8 minute read

First, a note - Money is a sensitive topic. Different people have different relationships with money. Money causes fights between people. These tips are meant to help, not insult anyone, and you shouldn’t feel inadequate if you aren’t in a particular financial position.

Do:

  • Start immediately; money (and good decisions) compounds, and getting started is better than waiting to become an expert
  • Prioritize; spend on important things and things you love, cut costs on others
  • Be proactive and intentional, not reactive or passive
  • Think about your motivations; understanding your desire to be wealthy might tell you how important it really is to you
  • Where possible, increase income rather than reducing expenses - since income can increase more than expenses can reduce
  • Invest money rather than save; that’s how one beats inflation
  • Be wary of investing in property beyond your primary place of residence; it takes skill and experience to find the right properties, manage maintenance and tenants, and so on

Don’t:

  • Sweat the little details - the coffees, the one-off small expenses, the minutiae; focus on big wins and don’t live in the spreadsheet
  • Be a victim; nobody will improve things for you except you
  • Worry about mistakes, which are inevitable, especially at the start
  • Worry about your approach being simple and boring; whether it works is really all that matters
  • Be afraid of negotiating for a better price on large items like mortgages, cars and houses
  • Be overwhelmed by information overload and the thousands of options out there

Actions:

  • Set up a credit card (but never miss a payment, to avoid fees and interest) for some free money and rewards (note - there is risk in this, so you need discipline)
  • Pay off debt aggressively, starting with the highest interest/fees
  • Set up offset accounts and the right checking/savings accounts; interest in savings accounts is pretty small unless you offset a mortgage
  • Open up a 401k / superannuation fund, and make maximum contributions each year
  • Figure out how much you spend, and do a cull of waste; but still spend money on things you care about, since life is short
  • Automate your transactions so that managing money is easy, such as your monthly credit card payment and investment account deposits; this means you avoid fees due to lateness etc, but also combats lack of will power to save
  • Invest your savings in diversified, low-fee vehicles; mostly low cost stock index funds, and maybe some bonds if you are older or more conservative
  • Invest in safe, profitable channels like the stock market index (you probably don’t need a financial adviser - nobody can see the future, and advisors are often sales people or charge high fees)
  • Talk to your bank; many will have managers that you can talk to, to reduce fees and improve interest rates

Investment Rungs

  • Superannuation / 401k, where your employer matches a certain amount you contribute.
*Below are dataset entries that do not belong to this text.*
(** Anywhere else. *)
Lemma run_description dc d : services_apart dc = true ->
  exists d', run_events igd_parser (events dc) d = Ok (tt, d') /\ level d' = level d /\
    slots d' = foldl store_slot (slots d) (services dc) /\ urlbase d' = base_of dc (urlbase d).
Proof.
  revert d. induction dc as [|n atts text a rest IH|n atts b ch IHc a rest IH]; intros d Hd; [by exists d| |];
    cbn [services_apart] in Hd.
  - rewrite run_leaf. match goal with |- context [end_step _ ?x] => set (d1 := x) end.
    destruct (leaf_effect n text d) as (L1 & S1 & B1 & T1). fold d1 in L1, S1, B1, T1. clearbody d1.
    destruct (end_effect n d1) as (L2 & B2 & S2 & _).
    destruct (IH (end_step (print_name n) d1) Hd) as (d' & -> & L3 & S3 & B3). exists d'.
    cbn [base_of services]. split; [done|]. split; [lia|]. split; [|by rewrite B3, B2, B1].
    rewrite S3, S2, S1. destruct (is_service n) eqn:Hs; [|done].
    rewrite T1, bool_decide_true by (by apply service_name). by rewrite slot_no_service.
  - apply andb_prop in Hd as [Hc Hd]. cbn [base_of services].
    assert (level (start_step (local n) d) = level d + 1 /\ slots (start_step (local n) d) = slots d /\
      urlbase (start_step (local n) d) = urlbase d) as (L0 & S0 & B0)
      by (unfold start_step; by case_bool_decide).
    destruct (is_service n) eqn:Hs.
    + destruct (run_inside ch (start_step (local n) d) Hc) as (d1 & E1 & L1 & S1 & B1 & T1).
      erewrite run_node by exact E1. destruct (end_effect n d1) as (L2 & B2 & S2 & _). rewrite Hs in S2.
      destruct (IH (end_step (print_name n) d1) Hd) as (d' & -> & L3 & S3 & B3). exists d'.
      split; [done|]. split; [lia|]. split; [|by rewrite B3, B2, B1, B0].
      rewrite S3, S2, T1, S1, S0. cbn [foldl]. do 2 f_equal. unfold start_step.
      by rewrite bool_decide_true by (by apply service_name).
    + destruct (IHc (start_step (local n) d) Hc) as (d1 & E1 & L1 & S1 & B1). erewrite run_node by exact E1.
      destruct (end_effect n d1) as (L2 & B2 & S2 & _). rewrite Hs in S2.
      destruct (IH (end_step (print_name n) d1) Hd) as (d' & -> & L3 & S3 & B3). exists d'.
      split; [done|]. split; [lia|]. split; [|by rewrite B3, B2, B1, B0].
      by rewrite S3, S2, S1, S0, foldl_app.
Qed.

Definition conns (l : list IGDdatas_service) : list IGDdatas_service :=
  filter (fun s => is_connection s = true) l.
Definition cifs (l : list IGDdatas_service) : list IGDdatas_service :=
  filter (fun s => is_cif s = true) l.
Definition v6s (l : list IGDdatas_service) : list IGDdatas_service :=
  filter (fun s => is_v6 s = true) l.
Lemma connection_type s : is_connection s = true -> servicetype s <> "".
Proof. unfold is_connection. intros H E. by rewrite E in H. Qed.
Lemma filter_snoc {A} (P : A -> bool) l x :
  filter (fun y => P y = true) (l ++ [x]) = filter (fun y => P y = true) l ++ (if P x then [x] else []).
Proof.
  rewrite filter_app. f_equal. destruct (P x) eqn:E;
    [by rewrite filter_cons_True|rewrite filter_cons_False by congruence]; by rewrite filter_nil.
Qed.

Lemma slots_spec l :
  foldl store_slot (no_service, no_service, no_service, no_service) l =
  (List.last (cifs l) no_service, hd no_service (conns l), List.last (tl (conns l)) no_service,
   List.last (v6s l) no_service).
Proof.
  induction l as [|s l IH] using rev_ind; [done|]. rewrite foldl_app, IH. cbn [foldl].
  unfold cifs, conns, v6s, store_slot. rewrite !filter_snoc.
  change (is_cif s) with (COMPARE (servicetype s) WANCommonInterfaceConfig).
  change (is_v6 s) with (negb (COMPARE (servicetype s) WANCommonInterfaceConfig) &&
    COMPARE (servicetype s) WANIPv6FirewallControl).
  change (is_connection s) with (negb (COMPARE (servicetype s) WANCommonInterfaceConfig) &&
    negb (COMPARE (servicetype s) WANIPv6FirewallControl) &&
    (COMPARE (servicetype s) WANIPConnection || COMPARE (servicetype s) WANPPPConnection)).
  destruct (COMPARE (servicetype s) WANCommonInterfaceConfig); cbn [negb andb];
    [by rewrite last_last, !app_nil_r|].
  destruct (COMPARE (servicetype s) WANIPv6FirewallControl); cbn [negb andb];
    [by rewrite last_last, !app_nil_r|]. rewrite !app_nil_r.
  destruct (_ || _); [|by rewrite app_nil_r].
  destruct (filter (fun y => is_connection y = true) l) as [|c cs] eqn:Ef; cbn [hd tl app]; [done|].
  rewrite bool_decide_false; [by rewrite last_last|].
  apply connection_type. assert (c ∈ filter (fun y => is_connection y = true) l) as Hin by (rewrite Ef; left).
  by apply list_elem_of_filter in Hin as [? _].
Qed.


Definition wan_ip : IGDdatas_service :=
  mkService "/ctl" "/evt" "/scpd.xml" "urn:schemas-upnp-org:service:WANIPConnection:1".
Definition wan_cif : IGDdatas_service :=
  mkService "/cif" "" "/cif.xml" "urn:schemas-upnp-org:service:WANCommonInterfaceConfig:1".
(** A gateway: the services are those of the device within the device within the root. *)
Definition device (kind : string) (l : list IGDdatas_service) (devices rest : doc) : doc :=
  Node (mkName "" "device") [] "" (leaf "deviceType" ("urn:schemas-upnp-org:device:" +:+ kind +:+ ":1")
    (Node (mkName "" "serviceList") [] "" (service_list l) ""
      (match devices with Empty => Empty | _ => Node (mkName "" "deviceList") [] "" devices "" Empty end))) "" rest.
Definition gateway_root : doc :=
  Node (mkName "" "root") [("xmlns", "urn:schemas-upnp-org:device-1-0")] ""
    (device "InternetGatewayDevice" [mkService "/l3f" "" "" "urn:schemas-upnp-org:service:Layer3Forwarding:1"]
      (device "WANDevice" [wan_cif] (device "WANConnectionDevice" [wan_ip] Empty Empty) Empty)
      (leaf "URLBase" "http://192.168.1.1:5000" Empty)) "" Empty.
This is free money, to a point. Look for an employer that offers it. This income is delayed, but that goes hand in hand with compunding and is subsidized by others.
  • Pay off credit card and other debt that costs more than say 8%, including mortgages and other loans (possibly via offset);
  • Contribute extra to superannuation / Roth IRA, up to the amount you can without paying tax
  • A combination of stocks, bonds and other safe investment vehicles; usually those that do not require picking particular stocks, but rather index funds with very low fees where you can keep reinvesting. One breakdown is the Swenson model:

Swensen Diversification Model:

30% domestic stocks 15% international stocks 5% emerging market stocks 20% real estate (REITS, etc) 15% government bonds 15% treasury inflation-protected securities

My thoughts are that this is more conservative than people under 50 (retirement age 65) would usually want, but it’s pretty good. Low fees are the key.

Expenses:

  • Cut what you don’t care about, but allow for things you do value (don’t sweat small stuff)
  • Focus on big wins; reducing large or recurring expenses first
  • Everyone in the family needs to be on the same page, lest you have tension

What If You’ve Already Cut Expenses?

  • Try to negotiate a pay raise, or more companies to somewhere with higher pay; always be looking to move, since this will give you the best opportunities and chances for pay increases
  • Related to the above; negotiation is a skill and it can be learned. Practice haggling on prices, being in uncomfortable discussions.
  • Consider side work, noting that selling your time is the source of income with the least leverage there is

There is nothing that’s truly passive. Different income will have different types and proportions of input; some will require little time (except perhaps initially) but more capital, and some will require ongoing time but little capital. Be wary of anyone who tells you that their income is truly passive. Are stock market dividends passive? Sure, provided you have lots of capital to invest, which you presumably made in an activate way to begin with. For someone who is starting out, that’s the typical trend; sell your time for money, and then progressively use savings for investment to get more leverage out of your time.